== Work task ==
Each line below from the one containing "<-]. conj; auto with mem; lia." through the one containing "replace (WORD - (WORD - s)) with s by" should be output exactly as it stands, and no other line should appear.

== Material for the task ==
=== Begin Enclosure ===

Lemma bngdigit_shiftl d s : 0 <= s <= WORD ->
  bngdigit (Z.shiftl d s) = d mod 2 ^ (WORD - s) * 2 ^ s.
Proof.
  intros Hs. rewrite Z.shiftl_mul_pow2 by lia. unfold bngdigit, wrap, BNG_BITS_PER_DIGIT.
  change (2 ^ WORD) with BASE. rewrite (pow_split s Hs), (Z.mul_comm (2 ^ s)).
  apply Zmult_mod_distr_r.
Qed.

Lemma div_mod_pow2 x k : 0 <= k ->
  x = x / 2 ^ k * 2 ^ k + x mod 2 ^ k /\ 0 <= x mod 2 ^ k < 2 ^ k.
Proof.
  intros Hk. pose proof (pow2_pos k Hk).
  pose proof (Z.div_mod x (2 ^ k) ltac:(lia)). pose proof (Z.mod_pos_bound x (2 ^ k)). lia.
Qed.

Lemma div_pow2_range x s : 0 <= s <= WORD -> 0 <= x < BASE ->
  0 <= x / 2 ^ (WORD - s) < 2 ^ s.
Proof.
  intros Hs Hx. assert (0 < 2 ^ (WORD - s)) by (apply pow2_pos; lia).
  split; [apply Z.div_pos; lia|].
  apply Z.div_lt_upper_bound; [lia|]. rewrite (pow_split s Hs) in Hx. lia.
Qed.

Lemma bng_shift_left_loop_spec s : 0 < s < WORD -> forall alen m a c m' c', words m ->
  0 <= c < 2 ^ s ->
  bng_shift_left_loop m a alen s (BNG_BITS_PER_DIGIT - s) c = (m', c') ->
  words m' /\ same_outside a (a + Z.of_nat alen) m m' /\ 0 <= c' < 2 ^ s /\
  val m' a alen + PB alen * c' = val m a alen * 2 ^ s + c.
Proof.
  intros Hs. unfold BNG_BITS_PER_DIGIT.
  induction alen as [|n IH]; intros m a c m' c' Hm Hc; cbn [bng_shift_left_loop].
  - intros [= <- <-]. change (PB 0) with 1. cbn [val]. conj; auto with mem; lia.
  - rewrite bngdigit_shiftl, lor_shiftl_add, Z.shiftr_div_pow2 by lia. intros HR.
    pose proof (word_range m a Hm) as Ha.
    destruct (div_mod_pow2 (m a) (WORD - s)) as [Ed Hmod]; [lia|].
    pose proof (div_pow2_range (m a) s ltac:(lia) Ha) as Hq.
    pose proof (pow_split s ltac:(lia)) as EB.
    apply IH in HR; [|apply words_upd_range; auto; rewrite EB; nia | auto].
    destruct HR as (H1 & H2 & H3 & H4). apply step_frame in H2. destruct H2 as [H2 E2].
    rewrite val_upd_out in H4 by lia. times_base H4.
    rewrite !val_S, E2, PB_S. conj; auto; lia.
Qed.

Lemma bng_generic_shift_left_ok : shift_left_law bng_generic_shift_left.
Proof.
  intros m a alen s m' c' Hm Hs. unfold bng_generic_shift_left.
  destruct (Z.ltb_spec 0 s).
  - intros E. apply bng_shift_left_loop_spec in E; auto; try lia.
    destruct E as (? & ? & ? & ?). conj; auto; lia.
  - replace s with 0 by lia. intros [= <- <-]. conj; auto with mem; lia.
Qed.

(** [r] holds the bits shifted out of the digits above. *)
Lemma bng_shift_right_loop_spec s : 0 < s < WORD -> forall alen m a r m' c', words m ->
  0 <= r < 2 ^ s ->
  bng_shift_right_loop m (a + Z.of_nat alen - 1) alen s (BNG_BITS_PER_DIGIT - s)
    (r * 2 ^ (WORD - s)) = (m', c') ->
  words m' /\ same_outside a (a + Z.of_nat alen) m m' /\
  exists r', 0 <= r' < 2 ^ s /\ c' = r' * 2 ^ (WORD - s) /\
  val m' a alen * 2 ^ s + r' = r * PB alen + val m a alen.
Proof.
  intros Hs. unfold BNG_BITS_PER_DIGIT. pose proof (pow_split s ltac:(lia)) as EB.
  induction alen as [|n IH]; intros m a r m' c' Hm Hr; cbn [bng_shift_right_loop].
  - intros [= <- <-]. change (PB 0) with 1. cbn [val]. conj; auto with mem.
    exists r. conj; auto; lia.
  - replace (a + Z.of_nat (S n) - 1) with (a + Z.of_nat n) by lia.
    set (x := a + Z.of_nat n). pose proof (word_range m x Hm) as Hx.
    rewrite bngdigit_shiftl, Z.shiftr_div_pow2 by lia.
    replace (WORD - (WORD - s)) with s by lia.
    destruct (div_mod_pow2 (m x) s ltac:(lia)) as [Ed Hmod].
    assert (Hq : 0 <= m x / 2 ^ s < 2 ^ (WORD - s)).
    { assert (Hws : 0 <= WORD - s <= WORD) by lia.
      pose proof (div_pow2_range (m x) (WORD - s) Hws Hx) as Hq.
      now replace (WORD - (WORD - s)) with s in Hq by lia. }
    rewrite lor_shiftl_add_r by lia. set (v := r * 2 ^ (WORD - s) + m x / 2 ^ s).
    intros HR. replace (x - 1) with (a + Z.of_nat n - 1) in HR by lia.
    apply IH in HR; [|apply words_upd_range; auto; unfold v; rewrite EB; nia | auto].
    destruct HR as (H1 & H2 & r' & H3 & H4 & H5). conj; auto.
    { intros y Hy. rewrite H2 by lia. apply upd_other. lia. }
    exists r'. conj; auto; try lia.
    assert (Ex : m' x = v) by (rewrite H2 by lia; apply upd_same).
    rewrite val_upd_out in H5 by lia. rewrite !val_snoc. fold x. rewrite Ex, PB_S.
    set (q := m x / 2 ^ s) in *. set (k := m x mod 2 ^ s) in *.
    replace (m x) with (q * 2 ^ s + k) by lia. rewrite EB. unfold v.
    transitivity (PB n * (r * 2 ^ (WORD - s) + q) * 2 ^ s + (k * PB n + val m a n));
      [|ring]. rewrite <- H5. ring.
Qed.

Lemma bng_generic_shift_right_ok : shift_right_law bng_generic_shift_right.
Proof.
  intros m a alen s m' c' Hm Hs. unfold bng_generic_shift_right.
  destruct (Z.ltb_spec 0 s).
  - pose proof (pow2_pos s ltac:(lia)) as Hp. pose proof (pow_split s ltac:(lia)) as EB.
    replace 0 with (0 * 2 ^ (WORD - s)) at 1 by lia. intros E.
    apply bng_shift_right_loop_spec in E; auto; try lia.
    destruct E as (W & F & r & Hr & -> & E). assert (0 < 2 ^ (WORD - s)) by (apply pow2_pos; lia).
    rewrite Z.mul_0_l, Z.add_0_l in E. conj; auto; try nia.
    + apply Z.div_unique with (r := r); lia.
    + replace (val m a alen mod 2 ^ s) with r
        by (apply Z.mod_unique with (q := val m' a alen); lia).
      rewrite EB. ring.
  - replace s with 0 by lia. intros [= <- <-]. pose proof BASE_pos.
    rewrite Z.pow_0_r, Z.div_1_r, Z.mod_1_r. conj; auto with mem; lia.
Qed.

(** *** Multiplication by a digit *)

Lemma bng_mult_add_digit_loop_spec d : 0 <= d < BASE -> forall blen m a b out m' out',
  words m -> 0 <= out < BASE -> fwd_ok a b blen ->
  bng_mult_add_digit_loop m a b blen d out = (m', out') ->
  words m' /\ same_outside a (a + Z.of_nat blen) m m' /\ 0 <= out' < BASE /\
  val m' a blen + PB blen * out' = val m a blen + d * val m b blen + out.
Proof.
  intros Hd. induction blen as [|n IH]; intros m a b out m' out' Hm Ho Hab;
    cbn [bng_mult_add_digit_loop].
  - intros [= <- <-]. change (PB 0) with 1. cbn [val]. conj; auto with mem; lia.
  - destruct (BngMult _ _) as [ph pl] eqn:E1.
    pose proof (word_range m a Hm) as Ha. pose proof (word_range m b Hm) as Hb.
    apply BngMult_spec in E1; auto. destruct E1 as (E1 & Hl & Hh).
    destruct (BngAdd3 _ _ _ _) as [res ph'] eqn:E2. apply BngAdd3_spec in E2; auto; [|lia|nia].
    destruct E2 as (E2 & Hres & Hph).
    unfold fwd_ok in Hab. intros HR. apply IH in HR; auto using words_upd_range.
    2: unfold fwd_ok; lia.
    destruct HR as (H1 & H2 & H3 & H4). apply step_frame in H2. destruct H2 as [H2 E3].
    rewrite !val_upd_out in H4 by lia. times_base H4.
    rewrite !val_S, E3, PB_S. conj; auto; lia.
Qed.

Lemma bng_mult_sub_digit_loop_spec d : 0 <= d < BASE -> forall blen m a b out m' out',
  words m -> 0 <= out < BASE -> fwd_ok a b blen ->
  bng_mult_sub_digit_loop m a b blen d out = (m', out') ->
  words m' /\ same_outside a (a + Z.of_nat blen) m m' /\ 0 <= out' < BASE /\
  val m' a blen - PB blen * out' = val m a blen - d * val m b blen - out.
Proof.
  intros Hd. induction blen as [|n IH]; intros m a b out m' out' Hm Ho Hab;
    cbn [bng_mult_sub_digit_loop].
  - intros [= <- <-]. change (PB 0) with 1. cbn [val]. conj; auto with mem; lia.
  - destruct (BngMult _ _) as [ph pl] eqn:E1.
    pose proof (word_range m a Hm) as Ha. pose proof (word_range m b Hm) as Hb.
    apply BngMult_spec in E1; auto. destruct E1 as (E1 & Hl & Hh).
    destruct (BngSub3 _ _ _ _) as [res ph'] eqn:E2. apply BngSub3_spec in E2; auto; [|lia|nia].
    destruct E2 as (E2 & Hres & Hph).
    unfold fwd_ok in Hab. intros HR. apply IH in HR; auto using words_upd_range.
    2: unfold fwd_ok; lia.
    destruct HR as (H1 & H2 & H3 & H4). apply step_frame in H2. destruct H2 as [H2 E3].
    rewrite !val_upd_out in H4 by lia. times_base H4.
    rewrite !val_S, E3, PB_S. conj; auto; lia.
Qed.

(** Adding or subtracting the last carry digit, then propagating. *)
Lemma bng_add_digit_tail m a n out res c m' c' : words m -> 0 <= out < BASE ->
  BngAdd2 (m a) out = (res, c) ->
  (if (c =? 0) || (n =? 0)%nat then (m.[a <- res], c)
   else bng_incr_loop m.[a <- res] (a + 1) n) = (m', c') ->
  words m' /\ same_outside a (a + Z.of_nat (S n)) m m' /\ 0 <= c' <= 1 /\
  val m' a (S n) + PB (S n) * c' = val m a (S n) + out.
Proof.
  intros Hm Ho E HR. apply BngAdd2_spec in E; auto with mem. destruct E as (E & Hr & Hc).
  apply bng_carry_tail in HR; auto using words_upd_range.
  destruct HR as (H1 & H2 & H3 & H4). apply step_frame in H2. destruct H2 as [H2 E2].
  rewrite val_upd_out in H4 by lia. times_base H4.
  rewrite !val_S, E2, PB_S. conj; auto; lia.
Qed.

Lemma bng_sub_digit_tail m a n out res c m' c' : words m -> 0 <= out < BASE ->
  BngSub2 (m a) out = (res, c) ->
  (if (c =? 0) || (n =? 0)%nat then (m.[a <- res], c)
   else bng_decr_loop m.[a <- res] (a + 1) n) = (m', c') ->
  words m' /\ same_outside a (a + Z.of_nat (S n)) m m' /\ 0 <= c' <= 1 /\
  val m' a (S n) - PB (S n) * c' = val m a (S n) - out.
Proof.
  intros Hm Ho E HR. apply BngSub2_spec in E; auto with mem. destruct E as (E & Hr & Hc).
  apply bng_borrow_tail in HR; auto using words_upd_range.
  destruct HR as (H1 & H2 & H3 & H4). apply step_frame in H2. destruct H2 as [H2 E2].
  rewrite val_upd_out in H4 by lia. times_base H4.
  rewrite !val_S, E2, PB_S. conj; auto; lia.
Qed.

Lemma bng_generic_mult_add_digit_ok : mult_add_digit_law bng_generic_mult_add_digit.
Proof.
  intros m a alen b blen d m' c' Hm Hlen Hd Hab. unfold bng_generic_mult_add_digit.
  pose proof BASE_pos as HB.
  destruct (bng_mult_add_digit_loop _ _ _ _ _ _) as [m1 out] eqn:E1.
  apply bng_mult_add_digit_loop_spec in E1; auto; try lia.
  destruct E1 as (W1 & F1 & C1 & V1).
  destruct (Nat.eqb_spec (alen - blen) 0).
  - replace alen with blen by lia. intros [= <- <-]. conj; auto; lia.
  - destruct (BngAdd2 _ _) as [res c] eqn:E2. intros E3.
    eapply bng_add_digit_tail in E3; eauto. destruct E3 as (W2 & F2 & C2 & V2).
    replace (S (alen - blen - 1)) with (alen - blen)%nat in * by lia.
    destruct (frame_glue _ _ _ _ _ _ Hlen F1 F2) as (F & G1 & G2).
    conj; auto; try lia.
    replace alen with (blen + (alen - blen))%nat at 2 by lia.
    rewrite PB_add, G1, G2. apply (f_equal (Z.mul (PB blen))) in V2. lia.
Qed.

Lemma bng_generic_mult_sub_digit_ok : mult_sub_digit_law bng_generic_mult_sub_digit.
Proof.
  intros m a alen b blen d m' c' Hm Hlen Hd Hab. unfold bng_generic_mult_sub_digit.
  pose proof BASE_pos as HB.
  destruct (bng_mult_sub_digit_loop _ _ _ _ _ _) as [m1 out] eqn:E1.
  apply bng_mult_sub_digit_loop_spec in E1; auto; try lia.
  destruct E1 as (W1 & F1 & C1 & V1).
  destruct (Nat.eqb_spec (alen - blen) 0).
  - replace alen with blen by lia. intros [= <- <-]. conj; auto; lia.
  - destruct (BngSub2 _ _) as [res c] eqn:E2. intros E3.
    eapply bng_sub_digit_tail in E3; eauto. destruct E3 as (W2 & F2 & C2 & V2).
    replace (S (alen - blen - 1)) with (alen - blen)%nat in * by lia.
    destruct (frame_glue _ _ _ _ _ _ Hlen F1 F2) as (F & G1 & G2).
    conj; auto; try lia.
    replace alen with (blen + (alen - blen))%nat at 2 by lia.
    rewrite PB_add, G1, G2. apply (f_equal (Z.mul (PB blen))) in V2. lia.
Qed.

End BngProof.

=== End Enclosure ===

== Response to this task ==
  - replace s with 0 by lia. intros [= <- <-]. conj; auto with mem; lia.
Qed.

(** [r] holds the bits shifted out of the digits above. *)
Lemma bng_shift_right_loop_spec s : 0 < s < WORD -> forall alen m a r m' c', words m ->
  0 <= r < 2 ^ s ->
  bng_shift_right_loop m (a + Z.of_nat alen - 1) alen s (BNG_BITS_PER_DIGIT - s)
    (r * 2 ^ (WORD - s)) = (m', c') ->
  words m' /\ same_outside a (a + Z.of_nat alen) m m' /\
  exists r', 0 <= r' < 2 ^ s /\ c' = r' * 2 ^ (WORD - s) /\
  val m' a alen * 2 ^ s + r' = r * PB alen + val m a alen.
Proof.
  intros Hs. unfold BNG_BITS_PER_DIGIT. pose proof (pow_split s ltac:(lia)) as EB.
  induction alen as [|n IH]; intros m a r m' c' Hm Hr; cbn [bng_shift_right_loop].
  - intros [= <- <-]. change (PB 0) with 1. cbn [val]. conj; auto with mem.
    exists r. conj; auto; lia.
  - replace (a + Z.of_nat (S n) - 1) with (a + Z.of_nat n) by lia.
    set (x := a + Z.of_nat n). pose proof (word_range m x Hm) as Hx.
    rewrite bngdigit_shiftl, Z.shiftr_div_pow2 by lia.
    replace (WORD - (WORD - s)) with s by lia.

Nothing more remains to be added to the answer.